Records excerpted from a collection:

Segment Open

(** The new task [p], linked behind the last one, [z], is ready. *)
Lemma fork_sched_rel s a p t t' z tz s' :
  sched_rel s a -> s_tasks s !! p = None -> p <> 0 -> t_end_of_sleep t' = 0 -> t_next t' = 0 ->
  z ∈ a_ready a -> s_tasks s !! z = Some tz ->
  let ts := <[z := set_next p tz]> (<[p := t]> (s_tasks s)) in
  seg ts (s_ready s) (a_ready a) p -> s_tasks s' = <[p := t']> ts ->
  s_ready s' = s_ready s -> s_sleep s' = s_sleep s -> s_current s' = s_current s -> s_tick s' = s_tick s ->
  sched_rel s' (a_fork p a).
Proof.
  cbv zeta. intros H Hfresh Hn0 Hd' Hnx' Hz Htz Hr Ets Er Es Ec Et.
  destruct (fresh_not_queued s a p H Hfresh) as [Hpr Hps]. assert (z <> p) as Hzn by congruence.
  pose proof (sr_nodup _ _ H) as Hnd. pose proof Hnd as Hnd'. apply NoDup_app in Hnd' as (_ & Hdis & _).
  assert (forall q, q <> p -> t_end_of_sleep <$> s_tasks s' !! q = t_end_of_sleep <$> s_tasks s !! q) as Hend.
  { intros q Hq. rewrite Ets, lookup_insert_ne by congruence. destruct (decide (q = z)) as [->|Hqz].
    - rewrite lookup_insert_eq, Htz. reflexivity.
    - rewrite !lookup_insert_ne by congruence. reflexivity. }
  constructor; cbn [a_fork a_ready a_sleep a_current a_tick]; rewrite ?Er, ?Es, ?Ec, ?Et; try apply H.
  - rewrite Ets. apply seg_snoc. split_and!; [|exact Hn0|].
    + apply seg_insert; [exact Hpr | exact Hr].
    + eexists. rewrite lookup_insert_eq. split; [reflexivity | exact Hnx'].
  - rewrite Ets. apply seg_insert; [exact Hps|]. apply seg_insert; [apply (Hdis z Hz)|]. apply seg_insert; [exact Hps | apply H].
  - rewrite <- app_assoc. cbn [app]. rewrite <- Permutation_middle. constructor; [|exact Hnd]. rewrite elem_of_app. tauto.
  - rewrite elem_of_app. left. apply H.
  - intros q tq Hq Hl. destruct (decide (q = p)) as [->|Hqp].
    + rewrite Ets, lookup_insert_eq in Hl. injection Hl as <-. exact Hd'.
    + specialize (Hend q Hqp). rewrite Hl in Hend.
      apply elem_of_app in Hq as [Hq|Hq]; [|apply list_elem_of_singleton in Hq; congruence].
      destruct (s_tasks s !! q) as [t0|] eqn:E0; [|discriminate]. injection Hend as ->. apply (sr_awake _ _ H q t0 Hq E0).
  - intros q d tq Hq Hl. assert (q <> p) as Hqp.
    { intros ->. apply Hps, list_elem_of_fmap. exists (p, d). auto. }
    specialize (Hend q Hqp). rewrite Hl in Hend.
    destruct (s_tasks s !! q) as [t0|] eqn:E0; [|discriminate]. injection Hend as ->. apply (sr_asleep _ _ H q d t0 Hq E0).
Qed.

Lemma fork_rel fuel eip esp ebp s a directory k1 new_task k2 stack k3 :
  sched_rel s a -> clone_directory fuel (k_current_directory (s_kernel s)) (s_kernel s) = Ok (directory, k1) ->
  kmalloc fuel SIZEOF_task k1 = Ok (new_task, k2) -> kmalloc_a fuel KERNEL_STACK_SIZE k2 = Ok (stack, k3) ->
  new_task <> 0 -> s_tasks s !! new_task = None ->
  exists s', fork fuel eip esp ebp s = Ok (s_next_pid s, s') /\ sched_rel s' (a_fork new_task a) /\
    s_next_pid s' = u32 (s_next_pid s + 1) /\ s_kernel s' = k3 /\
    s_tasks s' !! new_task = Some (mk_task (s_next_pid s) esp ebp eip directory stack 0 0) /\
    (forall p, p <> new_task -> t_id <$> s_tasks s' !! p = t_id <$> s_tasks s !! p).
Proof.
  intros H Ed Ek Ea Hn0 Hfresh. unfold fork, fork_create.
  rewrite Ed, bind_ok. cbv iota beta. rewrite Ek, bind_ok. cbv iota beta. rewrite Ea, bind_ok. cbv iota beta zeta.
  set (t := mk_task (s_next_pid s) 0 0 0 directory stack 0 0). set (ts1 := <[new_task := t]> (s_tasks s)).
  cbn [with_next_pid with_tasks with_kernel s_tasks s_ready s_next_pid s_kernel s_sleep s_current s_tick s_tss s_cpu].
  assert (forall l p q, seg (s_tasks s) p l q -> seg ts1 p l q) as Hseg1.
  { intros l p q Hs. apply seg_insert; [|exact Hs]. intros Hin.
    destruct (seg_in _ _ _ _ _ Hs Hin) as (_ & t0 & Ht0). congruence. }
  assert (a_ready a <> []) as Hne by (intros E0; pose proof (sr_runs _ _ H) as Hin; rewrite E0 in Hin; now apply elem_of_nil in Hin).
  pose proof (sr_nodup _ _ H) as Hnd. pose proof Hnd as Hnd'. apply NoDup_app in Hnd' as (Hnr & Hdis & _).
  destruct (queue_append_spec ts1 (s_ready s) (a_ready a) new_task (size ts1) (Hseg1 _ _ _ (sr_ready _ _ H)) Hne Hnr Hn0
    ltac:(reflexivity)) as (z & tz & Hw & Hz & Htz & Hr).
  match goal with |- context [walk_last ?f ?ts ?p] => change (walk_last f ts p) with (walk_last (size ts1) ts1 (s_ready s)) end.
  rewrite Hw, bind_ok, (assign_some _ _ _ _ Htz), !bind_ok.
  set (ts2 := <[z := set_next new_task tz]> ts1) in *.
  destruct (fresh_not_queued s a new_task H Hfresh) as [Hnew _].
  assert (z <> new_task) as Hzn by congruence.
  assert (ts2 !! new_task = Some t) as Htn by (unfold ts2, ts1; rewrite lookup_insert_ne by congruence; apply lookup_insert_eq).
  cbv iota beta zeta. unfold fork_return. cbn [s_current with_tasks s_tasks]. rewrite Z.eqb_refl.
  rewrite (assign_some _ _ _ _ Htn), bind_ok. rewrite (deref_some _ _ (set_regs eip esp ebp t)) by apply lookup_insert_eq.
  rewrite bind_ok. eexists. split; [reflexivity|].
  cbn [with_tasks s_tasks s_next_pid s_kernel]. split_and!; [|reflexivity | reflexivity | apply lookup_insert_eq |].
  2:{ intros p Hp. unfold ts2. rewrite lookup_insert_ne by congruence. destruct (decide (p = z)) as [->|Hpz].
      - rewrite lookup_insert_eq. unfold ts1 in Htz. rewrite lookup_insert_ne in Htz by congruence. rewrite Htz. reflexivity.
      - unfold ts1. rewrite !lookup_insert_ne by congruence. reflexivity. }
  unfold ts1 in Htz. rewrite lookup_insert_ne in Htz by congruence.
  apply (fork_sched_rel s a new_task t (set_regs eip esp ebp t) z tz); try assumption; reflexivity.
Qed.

Segment Closed
Segment Open

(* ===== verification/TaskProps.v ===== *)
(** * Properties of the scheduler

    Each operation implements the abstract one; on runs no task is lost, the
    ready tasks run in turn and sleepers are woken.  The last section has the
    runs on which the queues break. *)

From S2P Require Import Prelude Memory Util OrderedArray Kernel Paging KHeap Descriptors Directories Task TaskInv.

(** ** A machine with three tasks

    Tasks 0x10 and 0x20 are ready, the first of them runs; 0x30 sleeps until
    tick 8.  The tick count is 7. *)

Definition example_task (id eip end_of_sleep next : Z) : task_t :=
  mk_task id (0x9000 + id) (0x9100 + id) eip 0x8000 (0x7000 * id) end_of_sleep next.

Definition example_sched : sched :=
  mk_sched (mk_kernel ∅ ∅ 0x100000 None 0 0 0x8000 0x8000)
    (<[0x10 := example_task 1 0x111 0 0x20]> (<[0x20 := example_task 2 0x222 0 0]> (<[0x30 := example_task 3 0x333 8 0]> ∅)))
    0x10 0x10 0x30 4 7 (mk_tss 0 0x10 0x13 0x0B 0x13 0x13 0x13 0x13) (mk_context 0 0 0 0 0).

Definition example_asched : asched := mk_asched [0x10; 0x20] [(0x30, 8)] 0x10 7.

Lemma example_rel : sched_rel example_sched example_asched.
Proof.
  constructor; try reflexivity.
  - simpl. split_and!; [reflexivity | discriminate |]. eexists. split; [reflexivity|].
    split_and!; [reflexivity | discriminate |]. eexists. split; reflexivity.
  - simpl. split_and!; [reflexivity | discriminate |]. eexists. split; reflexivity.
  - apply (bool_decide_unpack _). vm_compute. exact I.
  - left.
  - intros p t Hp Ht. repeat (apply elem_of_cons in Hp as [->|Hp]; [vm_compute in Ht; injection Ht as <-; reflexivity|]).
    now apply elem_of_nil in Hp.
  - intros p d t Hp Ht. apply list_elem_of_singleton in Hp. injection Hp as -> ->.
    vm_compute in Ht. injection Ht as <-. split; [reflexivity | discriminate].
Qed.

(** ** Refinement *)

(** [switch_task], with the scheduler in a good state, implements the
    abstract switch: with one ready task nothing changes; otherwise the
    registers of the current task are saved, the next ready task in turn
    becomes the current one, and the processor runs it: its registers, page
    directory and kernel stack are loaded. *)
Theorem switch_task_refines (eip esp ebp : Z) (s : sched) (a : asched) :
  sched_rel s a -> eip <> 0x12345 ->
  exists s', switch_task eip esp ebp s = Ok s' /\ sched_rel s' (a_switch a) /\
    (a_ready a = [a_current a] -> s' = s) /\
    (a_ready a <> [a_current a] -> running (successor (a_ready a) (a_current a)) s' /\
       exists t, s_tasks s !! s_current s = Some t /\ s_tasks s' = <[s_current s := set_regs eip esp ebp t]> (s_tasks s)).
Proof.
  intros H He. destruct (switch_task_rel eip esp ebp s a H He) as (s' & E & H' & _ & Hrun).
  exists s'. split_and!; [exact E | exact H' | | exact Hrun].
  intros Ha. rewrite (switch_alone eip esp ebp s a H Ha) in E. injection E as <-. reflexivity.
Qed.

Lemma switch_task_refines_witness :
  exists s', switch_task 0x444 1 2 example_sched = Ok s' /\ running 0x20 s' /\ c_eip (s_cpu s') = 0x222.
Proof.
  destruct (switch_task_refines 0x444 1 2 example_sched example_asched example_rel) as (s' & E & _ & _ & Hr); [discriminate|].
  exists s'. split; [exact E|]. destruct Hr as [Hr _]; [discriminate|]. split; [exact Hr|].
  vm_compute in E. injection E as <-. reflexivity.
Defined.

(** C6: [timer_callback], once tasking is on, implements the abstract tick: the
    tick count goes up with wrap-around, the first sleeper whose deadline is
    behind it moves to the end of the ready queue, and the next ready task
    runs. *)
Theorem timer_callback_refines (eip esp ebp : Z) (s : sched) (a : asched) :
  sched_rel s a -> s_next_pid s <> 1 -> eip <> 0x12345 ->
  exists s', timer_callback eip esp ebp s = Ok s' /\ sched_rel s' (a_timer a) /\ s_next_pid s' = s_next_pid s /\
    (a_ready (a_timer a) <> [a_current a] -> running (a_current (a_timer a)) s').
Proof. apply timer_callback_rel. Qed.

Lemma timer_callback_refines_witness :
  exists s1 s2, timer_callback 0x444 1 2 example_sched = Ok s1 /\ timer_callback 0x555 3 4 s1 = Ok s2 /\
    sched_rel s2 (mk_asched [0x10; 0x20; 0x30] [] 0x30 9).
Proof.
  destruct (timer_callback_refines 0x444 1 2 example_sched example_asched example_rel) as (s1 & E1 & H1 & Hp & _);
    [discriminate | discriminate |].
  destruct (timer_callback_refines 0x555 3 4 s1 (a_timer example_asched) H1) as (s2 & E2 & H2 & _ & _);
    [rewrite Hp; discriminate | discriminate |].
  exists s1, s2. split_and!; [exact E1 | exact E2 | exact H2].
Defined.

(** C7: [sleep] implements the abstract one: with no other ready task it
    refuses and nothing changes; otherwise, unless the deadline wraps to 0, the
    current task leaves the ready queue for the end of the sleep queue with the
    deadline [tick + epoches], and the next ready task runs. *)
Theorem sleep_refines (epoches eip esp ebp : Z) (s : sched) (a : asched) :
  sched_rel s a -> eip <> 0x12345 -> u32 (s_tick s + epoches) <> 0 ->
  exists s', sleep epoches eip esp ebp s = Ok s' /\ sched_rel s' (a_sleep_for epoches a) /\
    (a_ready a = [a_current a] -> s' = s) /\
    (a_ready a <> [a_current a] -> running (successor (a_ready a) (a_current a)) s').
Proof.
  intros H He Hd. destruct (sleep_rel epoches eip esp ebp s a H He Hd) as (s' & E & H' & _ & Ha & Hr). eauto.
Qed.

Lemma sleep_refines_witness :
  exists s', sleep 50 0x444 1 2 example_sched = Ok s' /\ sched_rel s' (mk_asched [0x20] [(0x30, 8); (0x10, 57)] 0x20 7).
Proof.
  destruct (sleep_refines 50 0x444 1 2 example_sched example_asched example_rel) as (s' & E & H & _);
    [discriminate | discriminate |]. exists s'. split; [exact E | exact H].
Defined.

Segment Closed

▸ **Work request**
Return exactly, and only, the lines above starting at the line that contains "ready tasks run" and ending at the line that contains "Tasks 0x10 and".

▸ **Solution for this problem**
    ready tasks run in turn and sleepers are woken.  The last section has the
    runs on which the queues break. *)

From S2P Require Import Prelude Memory Util OrderedArray Kernel Paging KHeap Descriptors Directories Task TaskInv.

(** ** A machine with three tasks

    Tasks 0x10 and 0x20 are ready, the first of them runs; 0x30 sleeps until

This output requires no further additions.